Ce n’est pas la première fois que le Consulat français d’Antananarivo s’illustre par sa manière quelque peu cavalière de signifier son refus d’accorder un visa à un demandeur malgache. Néanmoins, pour le cas relaté ci-après, non seulement la raison avancée est pour le moins cocasse étant donné la situation des requérantes, mais il se trouve également qu’Ambatomena s’est permis de faire tourner en bourrique une personnalité malgache, à qui il a été demandé de se porter garant des demandeurs.

Les faits : Deux dames de la même famille, qui avaient l’intention de rendre visite à leurs proches (de nationalité française) établis dans l’Hexagone, avaient essuyé un premier refus de leur visa avec le motif suivant : « votre volonté de quitter le territoire des Etats membres avant l’expiration du visa n’a pu être établie ». Ceci, en dépit du fait que les requérantes avaient fourni toutes les pièces qui leur avaient été demandées prouvant qu’elles n’avaient absolument aucun intérêt à quitter définitivement Madagascar en y ayant toutes leurs attaches, notamment professionnelles.
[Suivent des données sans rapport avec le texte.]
(* ===== verification/Virtio.v ===== *)
(** * kernel/virtio_disk.c: the disk driver

    The queue that the driver shares with the device: descriptors, the ring of available
    requests and the ring of used ones.  An address that the driver hands to the device is
    the object it points to ([ptr]); a buffer is its index.  The registers are read through
    a function and the writes to them recorded.  A process that has to wait ends [Blocked],
    the lock released, and goes on with [rw_wait] or a new [rw_start] when it is woken. *)

From Stdlib Require Import ZArith Lia.
From stdpp Require Import base numbers list gmap strings.
From S2P Require Import Prelude.
Open Scope Z_scope.

Definition NUM : Z := 8.
Definition BSIZE : Z := 1024.
Definition VIRTIO_BLK_T_IN : Z := 0.
Definition VIRTIO_BLK_T_OUT : Z := 1.
Definition F_NEXT : Z := 1.
Definition F_WRITE : Z := 2.

Inductive ptr : Type := PNull | POp (i : Z) | PData (b : nat) | PStatus (i : Z).
#[export] Instance ptr_dec : EqDecision ptr.
Proof. solve_decision. Defined.

Record desc : Type := mkDesc { addr : ptr; len : Z; flags : Z; next : Z }.
Definition no_desc : desc := mkDesc PNull 0 0 0.
Record blk_req : Type := mkReq { rtype : Z; reserved : Z; sector : Z }.
Record info_t : Type := mkInfo { info_b : option nat; status : Z }.
(** What the driver uses of struct buf. *)
Record buf : Type := mkBuf { blockno : Z; bdisk : bool; data : list Z }.
Definition set_bdisk v b := mkBuf (blockno b) v (data b).
Definition set_data v b := mkBuf (blockno b) (bdisk b) v.

Record disk : Type := mkDisk {
  vlock : bool;
  free : list bool;
  descs : list desc;
  avail_ring : list Z; avail_idx : Z;
  used_ring : list Z; used_i : Z;
  used_idx : Z;
  infos : list info_t;
  ops : list blk_req;
  bufs : list buf;
  regs : list (Z * Z);      (* writes to device registers, the latest first *)
  woken : list Z;           (* channels passed to wakeup, the latest first *)
}.
Definition with_vlock v s := mkDisk v (free s) (descs s) (avail_ring s) (avail_idx s) (used_ring s) (used_i s) (used_idx s) (infos s) (ops s) (bufs s) (regs s) (woken s).
Definition with_free v s := mkDisk (vlock s) v (descs s) (avail_ring s) (avail_idx s) (used_ring s) (used_i s) (used_idx s) (infos s) (ops s) (bufs s) (regs s) (woken s).
Definition with_descs v s := mkDisk (vlock s) (free s) v (avail_ring s) (avail_idx s) (used_ring s) (used_i s) (used_idx s) (infos s) (ops s) (bufs s) (regs s) (woken s).
Definition with_avail r i s := mkDisk (vlock s) (free s) (descs s) r i (used_ring s) (used_i s) (used_idx s) (infos s) (ops s) (bufs s) (regs s) (woken s).
Definition with_used r i s := mkDisk (vlock s) (free s) (descs s) (avail_ring s) (avail_idx s) r i (used_idx s) (infos s) (ops s) (bufs s) (regs s) (woken s).
Definition with_used_idx v s := mkDisk (vlock s) (free s) (descs s) (avail_ring s) (avail_idx s) (used_ring s) (used_i s) v (infos s) (ops s) (bufs s) (regs s) (woken s).
Definition with_infos v s := mkDisk (vlock s) (free s) (descs s) (avail_ring s) (avail_idx s) (used_ring s) (used_i s) (used_idx s) v (ops s) (bufs s) (regs s) (woken s).
Definition with_reqs v s := mkDisk (vlock s) (free s) (descs s) (avail_ring s) (avail_idx s) (used_ring s) (used_i s) (used_idx s) (infos s) v (bufs s) (regs s) (woken s).
Definition with_bufs v s := mkDisk (vlock s) (free s) (descs s) (avail_ring s) (avail_idx s) (used_ring s) (used_i s) (used_idx s) (infos s) (ops s) v (regs s) (woken s).
Definition with_regs v s := mkDisk (vlock s) (free s) (descs s) (avail_ring s) (avail_idx s) (used_ring s) (used_i s) (used_idx s) (infos s) (ops s) (bufs s) v (woken s).
Definition with_woken v s := mkDisk (vlock s) (free s) (descs s) (avail_ring s) (avail_idx s) (used_ring s) (used_i s) (used_idx s) (infos s) (ops s) (bufs s) (regs s) v.

(** The channels: &disk.free[0] and the buffers. *)
Definition free_chan : Z := -2.
Definition buf_chan (b : nat) : Z := Z.of_nat b.

Definition acquire : M disk unit := fun s => if vlock s then Fault (Panic "acquire") else Ok tt (with_vlock true s).
Definition release : M disk unit := fun s => if vlock s then Ok tt (with_vlock false s) else Fault (Panic "release").
Definition wakeup (c : Z) : M disk unit := modify (fun s => with_woken (c :: woken s) s).
Definition write_reg (r v : Z) : M disk unit := modify (fun s => with_regs ((r, v) :: regs s) s).

(** One element of an array of the state, read and updated. *)
Definition at_ {A} (get : disk -> list A) (i : Z) : M disk A := fun s => from_option "array index" (arr_get (get s) i) s.
Definition upd {A} (get : disk -> list A) (put : list A -> disk -> disk) (i : Z) (f : A -> A) : M disk unit :=
  let! x := at_ get i in modify (fun s => put (<[Z.to_nat i := f x]> (get s)) s).
Definition upd_desc : Z -> (desc -> desc) -> M disk unit := upd descs with_descs.
Definition upd_free (i : Z) (v : bool) : M disk unit := upd free with_free i (fun _ => v).
Definition upd_info : Z -> (info_t -> info_t) -> M disk unit := upd infos with_infos.
Definition upd_op : Z -> (blk_req -> blk_req) -> M disk unit := upd ops with_reqs.
Definition upd_buf (b : nat) : (buf -> buf) -> M disk unit := upd bufs with_bufs (Z.of_nat b).

(** ** Registers *)

Definition MMIO_MAGIC_VALUE : Z := 0.
Definition MMIO_VERSION : Z := 4.
Definition MMIO_DEVICE_ID : Z := 8.
Definition MMIO_VENDOR_ID : Z := 12.
Definition MMIO_DEVICE_FEATURES : Z := 16.
Definition MMIO_DRIVER_FEATURES : Z := 32.
Definition MMIO_QUEUE_SEL : Z := 48.
Definition MMIO_QUEUE_NUM_MAX : Z := 52.
Definition MMIO_QUEUE_NUM : Z := 56.
Definition MMIO_QUEUE_READY : Z := 68.
Definition MMIO_QUEUE_NOTIFY : Z := 80.
Definition MMIO_INTERRUPT_STATUS : Z := 96.
Definition MMIO_INTERRUPT_ACK : Z := 100.
Definition MMIO_STATUS : Z := 112.
Definition MMIO_QUEUE_DESC_LOW : Z := 128.
Definition MMIO_QUEUE_DESC_HIGH : Z := 132.
Definition MMIO_DRIVER_DESC_LOW : Z := 144.
Definition MMIO_DRIVER_DESC_HIGH : Z := 148.
Definition MMIO_DEVICE_DESC_LOW : Z := 160.
Definition MMIO_DEVICE_DESC_HIGH : Z := 164.
Definition S_ACKNOWLEDGE : Z := 1.
Definition S_DRIVER : Z := 2.
Definition S_DRIVER_OK : Z := 4.
Definition S_FEATURES_OK : Z := 8.
(** Features the driver turns off: RO, SCSI, CONFIG_WCE, MQ, ANY_LAYOUT, EVENT_IDX, INDIRECT_DESC. *)
Definition unwanted : list Z := [5; 7; 11; 12; 27; 29; 28].

(** [rd] is what reading a register gives, [kalloc] the three pages that are allocated, 0 for
    a failure. *)
Definition virtio_disk_init (rd : Z -> Z) (kalloc : Z * Z * Z) : M disk unit :=
  modify (with_vlock false) ;;
  if decide (rd MMIO_MAGIC_VALUE <> 0x74726976 \/ rd MMIO_VERSION <> 2 \/ rd MMIO_DEVICE_ID <> 2 \/ rd MMIO_VENDOR_ID <> 0x554d4551)
  then panic "could not find virtio disk"
  else
    write_reg MMIO_STATUS 0 ;;
    write_reg MMIO_STATUS S_ACKNOWLEDGE ;;
    write_reg MMIO_STATUS (Z.lor S_ACKNOWLEDGE S_DRIVER) ;;
    let features := fold_left (fun f bit => Z.land f (Z.lnot (Z.shiftl 1 bit))) unwanted (u32 (rd MMIO_DEVICE_FEATURES)) in
    write_reg MMIO_DRIVER_FEATURES (u32 features) ;;
    write_reg MMIO_STATUS (Z.lor (Z.lor S_ACKNOWLEDGE S_DRIVER) S_FEATURES_OK) ;;
    let status := u32 (rd MMIO_STATUS) in
    if decide (Z.land status S_FEATURES_OK = 0) then panic "virtio disk FEATURES_OK unset"
    else
      write_reg MMIO_QUEUE_SEL 0 ;;
      if decide (rd MMIO_QUEUE_READY <> 0) then panic "virtio disk should not be ready"
      else if decide (u32 (rd MMIO_QUEUE_NUM_MAX) = 0) then panic "virtio disk has no queue 0"
      else if decide (u32 (rd MMIO_QUEUE_NUM_MAX) < NUM) then panic "virtio disk max queue too short"
      else
        let '(pdesc, pavail, pused) := kalloc in
        if decide (pdesc = 0 \/ pavail = 0 \/ pused = 0) then panic "virtio disk kalloc"
        else
          modify (fun s => with_used (replicate (Z.to_nat NUM) 0) 0 (with_avail (replicate (Z.to_nat NUM) 0) 0
                             (with_descs (replicate (Z.to_nat NUM) no_desc) s))) ;;
          write_reg MMIO_QUEUE_NUM NUM ;;
          write_reg MMIO_QUEUE_DESC_LOW (u32 pdesc) ;;
          write_reg MMIO_QUEUE_DESC_HIGH (u32 (Z.shiftr pdesc 32)) ;;
          write_reg MMIO_DRIVER_DESC_LOW (u32 pavail) ;;
          write_reg MMIO_DRIVER_DESC_HIGH (u32 (Z.shiftr pavail 32)) ;;
          write_reg MMIO_DEVICE_DESC_LOW (u32 pused) ;;
          write_reg MMIO_DEVICE_DESC_HIGH (u32 (Z.shiftr pused 32)) ;;
          write_reg MMIO_QUEUE_READY 1 ;;
          for_each (zrange 0 NUM) (fun i => upd_free i true) ;;
          write_reg MMIO_STATUS (Z.lor status S_DRIVER_OK).

(** ** Descriptors *)

Definition alloc_desc : M disk Z :=
  let! r := for_until (zrange 0 NUM) (fun i =>
    let! f := at_ free i in
    if (f : bool) then upd_free i false ;; ret (Some i) else ret None) in
  ret (default (-1) r).

Definition free_desc (i : Z) : M disk unit :=
  if decide (i >= NUM) then panic "free_desc 1"
  else
    let! f := at_ free i in
    if (f : bool) then panic "free_desc 2"
    else
      upd_desc i (fun _ => no_desc) ;;
      upd_free i true ;;
      wakeup free_chan.

Fixpoint free_chain (fuel : nat) (i : Z) : M disk unit :=
  match fuel with
  | O => fun _ => Fault OutOfFuel
  | S fuel =>
      let! d := at_ descs i in
      free_desc i ;;
      if decide (Z.land (flags d) F_NEXT <> 0) then free_chain fuel (next d) else ret tt
  end.

(** The three indices, or nothing with all of them given back. *)
Definition alloc3_desc : M disk (option (Z * Z * Z)) :=
  let! i0 := alloc_desc in
  if decide (i0 < 0) then ret None
  else
    let! i1 := alloc_desc in
    if decide (i1 < 0) then free_desc i0 ;; ret None
    else
      let! i2 := alloc_desc in
      if decide (i2 < 0) then free_desc i0 ;; free_desc i1 ;; ret None
      else ret (Some (i0, i1, i2)).

(** ** Requests *)

(** The descriptors of a request for buffer [b]; the driver sets every field. *)
Definition format (b : nat) (write : bool) (sec i0 i1 i2 : Z) : M disk unit :=
  upd_op i0 (fun _ => mkReq (if write then VIRTIO_BLK_T_OUT else VIRTIO_BLK_T_IN) 0 sec) ;;
  upd_desc i0 (fun _ => mkDesc (POp i0) 16 F_NEXT i1) ;;
  upd_desc i1 (fun _ => mkDesc (PData b) BSIZE (Z.lor (if write then 0 else F_WRITE) F_NEXT) i2) ;;
  upd_info i0 (fun x => mkInfo (info_b x) 255) ;;
  upd_desc i2 (fun _ => mkDesc (PStatus i0) 1 F_WRITE 0).

(** From the entry of virtio_disk_rw to the wait for the device: the head of the chain, or
    sleep until descriptors are free. *)
Definition rw_start (b : nat) (write : bool) : M disk Z :=
  let! x := at_ bufs (Z.of_nat b) in
  let sec := u32 (blockno x * (BSIZE / 512)) in
  acquire ;;
  let! r := alloc3_desc in
  match r with
  | None => release ;; block free_chan
  | Some (i0, i1, i2) =>
      format b write sec i0 i1 i2 ;;
      upd_buf b (set_bdisk true) ;;
      upd_info i0 (fun x => mkInfo (Some b) (status x)) ;;
      let! a := gets avail_idx in
      upd avail_ring (fun l s => with_avail l (avail_idx s) s) (a mod NUM) (fun _ => i0) ;;
      modify (fun s => with_avail (avail_ring s) (u16 (avail_idx s + 1)) s) ;;
      write_reg MMIO_QUEUE_NOTIFY 0 ;;
      ret i0
  end.
(** With the lock held: sleep until the device is done with the buffer, then free the chain. *)
Definition rw_wait (b : nat) (i0 : Z) : M disk unit :=
  let! x := at_ bufs (Z.of_nat b) in
  if bdisk x then release ;; block (buf_chan b)
  else
    upd_info i0 (fun x => mkInfo None (status x)) ;;
    free_chain (Z.to_nat NUM) i0 ;;
    release.
Definition virtio_disk_rw (b : nat) (write : bool) : M disk unit :=
  let! i0 := rw_start b write in rw_wait b i0.

(** ** Completion *)

Fixpoint intr_loop (fuel : nat) : M disk unit :=
  match fuel with
  | O => fun _ => Fault OutOfFuel
  | S fuel =>
      let! s := get in
      if decide (used_idx s = used_i s) then ret tt
      else
        let! id := at_ used_ring (used_idx s mod NUM) in
        let! x := at_ infos id in
        if decide (status x <> 0) then panic "virtio_disk_intr status"
        else
          match info_b x with
          | None => undef "null buffer"
          | Some b =>
              upd_buf b (set_bdisk false) ;;
              wakeup (buf_chan b) ;;
              modify (fun s => with_used_idx (u16 (used_idx s + 1)) s) ;;
              intr_loop fuel
          end
  end.
(** The two indices are 16 bits wide. *)
Definition intr_fuel : nat := Z.to_nat (2 ^ 16).
Definition virtio_disk_intr (rd : Z -> Z) : M disk unit :=
  acquire ;;
  write_reg MMIO_INTERRUPT_ACK (Z.land (rd MMIO_INTERRUPT_STATUS) 3) ;;
  intr_loop intr_fuel ;;
  release.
Sans compter que, étant donné leur âge, il est clair qu’il ne viendrait jamais aux concernées l’idée de partir à l’aventure et grossir les rangs des sans-papier en France ou quelque part ailleurs en Europe.

Ayant appris qu’elles avaient la possibilité de formuler de nouvelles demandes, les intéressées avaient choisi d’appuyer leur requête avec la caution d’une personnalité étatique malgache. Face à la sollicitation de cette dernière, la réponse du Consulat est on ne peut plus claire : « (…) vos proches peuvent déposer de nouvelles demandes de visa dans lesquelles vous pourrez joindre les justificatifs démontrant que vous vous portez garant pour eux. Des justificatifs financiers de votre part devront également figurer aux dossiers » (voir fac-similé). Des exigences qui vont être entièrement satisfaites, voire au-delà, par la personnalité étatique malgache en question.

Grande fut cependant la surprise lorsque la réponse aux nouvelles demandes - constituées conformément aux instructions d’un responsable du Consulat -  s’est avérée être, non seulement un refus mais, aussi et surtout, avec exactement le même motif que précédemment, à savoir, « votre volonté de quitter le territoire des Etats membres avant l’expiration du visa n’a pu être établie ». La conclusion qui vient tout de suite à l’esprit est que la caution morale et financière d’un officiel malgache - et partant l’Institution à laquelle ce dernier appartient - ne pèse pas lourd aux yeux de la France, les actes d’un Consulat étant censés être ceux du pays qu’il représente. Par ailleurs, on ne peut que se demander pourquoi diable avoir exigé les justificatifs sus-cités si c’est pour, au final, s’en torcher ? C’est à croire qu’Ambatomena n’avait aucunement l’intention de donner une suite favorable aux secondes demandes, mais avait juste émis les exigences en question pour faire tourner en bourrique la personnalité malgache dont il s’agit.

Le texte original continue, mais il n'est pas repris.